Thursday, July 07, 2016

John Donne: Can the Heathen Be Saved?

One of the questions that pesters Christian consciences every now and then is whether or not God has made any arrangements for the salvation of those who live and die outside the communion of the Church.

On one hand, it seems reasonable that a just and loving God would make such arrangements.  Why should a virtuous pagan be excluded from Heaven, when so many miserable wretches are allowed in simply by virtue of a little water splashed on their head?  On the other hand, what are we to do with Acts 4:12, and the proposition that "there is no other name by which we must be saved"?

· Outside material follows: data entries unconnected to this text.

Lemma build_twice (off1 off2 : Z) (hp1 hp2 uc1 uc2 : option string)
    (default_params : loc) (s : State) (d : gmap string pyval) :
  heap s !! default_params = Some d →
  ∃ (q1 q2 : loc) (s1 s2 : State),
    _build_query_params off1 hp1 default_params uc1 s = Ok (q1, s1) ∧
    _build_query_params off2 hp2 default_params uc2 s1 = Ok (q2, s2) ∧
    q1 ≠ q2 ∧ q1 ≠ default_params ∧ q2 ≠ default_params ∧
    heap s2 !! q1 = Some (request_of d hp1 uc1 off1) ∧
    heap s2 !! q2 = Some (request_of d hp2 uc2 off2) ∧
    heap s2 !! default_params = Some d.
Proof.
  intros Hd.
  destruct (build_query_params_exact off1 hp1 default_params uc1 s d Hd)
    as (q1 & s1 & Hrun1 & Hq1 & Hh1 & _ & _).
  assert (q1 ≠ default_params) as Hne1 by (intros ->; congruence).
  assert (heap s1 !! default_params = Some d) as Hd1.
  { by rewrite Hh1, lookup_insert_ne. }
  destruct (build_query_params_exact off2 hp2 default_params uc2 s1 d Hd1)
    as (q2 & s2 & Hrun2 & Hq2 & Hh2 & _ & _).
  assert (q2 ≠ default_params) as Hne2 by (intros ->; congruence).
  assert (q1 ≠ q2) as Hne.
  { intros ->. rewrite Hh1, lookup_insert_eq in Hq2. done. }
  exists q1, q2, s1, s2. repeat split; try done.
  - by rewrite Hh2, lookup_insert_ne, Hh1, lookup_insert_eq.
  - by rewrite Hh2, lookup_insert_eq.
  - by rewrite Hh2, lookup_insert_ne.
Qed.

(** What is left of the body of the loop once the answer is there. *)
Lemma store_only_page_tail rt (total_images response_json : pyval) :
  store_only
    (new_total ← _process_response_json rt response_json;
     let total_images :=
       if is_none new_total then total_images else new_total in
     response ← lift (py_get response_json "response" (PDict []));
     total_rows ← lift (py_get response "rowCount" (PInt 0));
     mret (total_images, total_rows)).
Proof.
  apply store_only_bind; [apply store_only_process_response_json|].
  intros new_total. cbv zeta. store_only_steps.
Qed.

Lemma fetch_page_unfold rt fetch hp ep re ti off tr (s : State)
    (d : gmap string pyval) :
  heap s !! DEFAULT_PARAMS = Some d →
  ∃ s1 : State,
    heap s1 !! DEFAULT_PARAMS = Some d ∧
    requests s1 = (requests s ++ [request_of d hp None off])%list ∧
    added s1 = added s ∧
    fetch_page rt fetch hp ep re ti off tr s =
    let response_json :=
      fetch (length (requests s)) ep re (request_of d hp None off) in
    if is_none response_json then Ok ((ti, tr), s1)
    else
      (new_total ← _process_response_json rt response_json;
       let total_images := if is_none new_total then ti else new_total in
       response ← lift (py_get response_json "response" (PDict []));
       total_rows ← lift (py_get response "rowCount" (PInt 0));
       mret (total_images, total_rows)) s1.
Proof.
  intros Hd. unfold fetch_page. rewrite M_bind_eq.
  destruct (build_query_params_exact off hp DEFAULT_PARAMS None s d Hd)
    as (qp & s1 & -> & Hfresh & Hh & Hr & Ha).
  cbv beta iota. rewrite M_bind_eq.
  unfold get_response_json at 1. rewrite Hh, lookup_insert_eq, Hr.
  cbv beta iota.
  eexists. split; [|split; [|split; [|cbv zeta;
    destruct (is_none (fetch _ _ _ _)); reflexivity]]]; cbn [heap requests added].
  - rewrite lookup_insert_ne; [done|]. intros ->. congruence.
  - done.
  - done.
Qed.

The disagreement is by no means a creation of our globally-connected generation.  St. Cyprian laid down the glove by declaring that extra eccesiam nulla salus, a remark which remains a rallying cry for some and a target of attack for others.  But many of the Church Fathers admired the spiritual wisdom of this or that pagan philosopher, and argued for the salvation of a Plato or a Socrates, claiming that they grasped by reason those truths which most of us can only apprehend by revelation.  This latter argument was restated in modern times by a variety of missionary-minded Jesuits, notably Karl Rahner, who rather than "righteous pagans" spoke of "anonymous Christians."

John Donne, characteristically, offers a thoughtful and broad-minded answer to the question.

On Easter Day of 1622, he took to the pulpit of St. Paul's to deliver a variation on his customary Easter theme of the two resurrections, spiritual and bodily, to which a Christian might look forward. In the midst of that sermon, he laid out for his listeners the question of whether those who did not know Christ could still be saved, discussed the different theories floated by various theologians, and then offered his own position:
To me, to whom God hath revealed his Son in a Gospel by a Church, there can be no way of salvation but by applying that Son of God by that Gospel in that Church; nor is there any other foundation for any, nor other name by which any can be saved but the name of Jesus.   
But how this foundation is presented and how this name of Jesus is notified to them amongst whom there is no Gospel preached, no Church established, 1 am not curious in inquiring. I know God can be as merciful as those tender Fathers present him to be, and I would be as charitable as they are. And therefore humbly embracing that manifestation of his Son which he hath afforded me, I leave God to his unsearchable ways of working upon others without further inquisition.
This is an approach to warm a Lutheran's heart. It is personal and local -- pro me, pro nobis -- but also humble. It takes into account both Scripture and tradition. It refuses to claim knowledge it does not have about the inner workings of God's mind, and makes allowance for the possibility that God's mercy -- Donne speaks of "liberality" -- is greater than we know.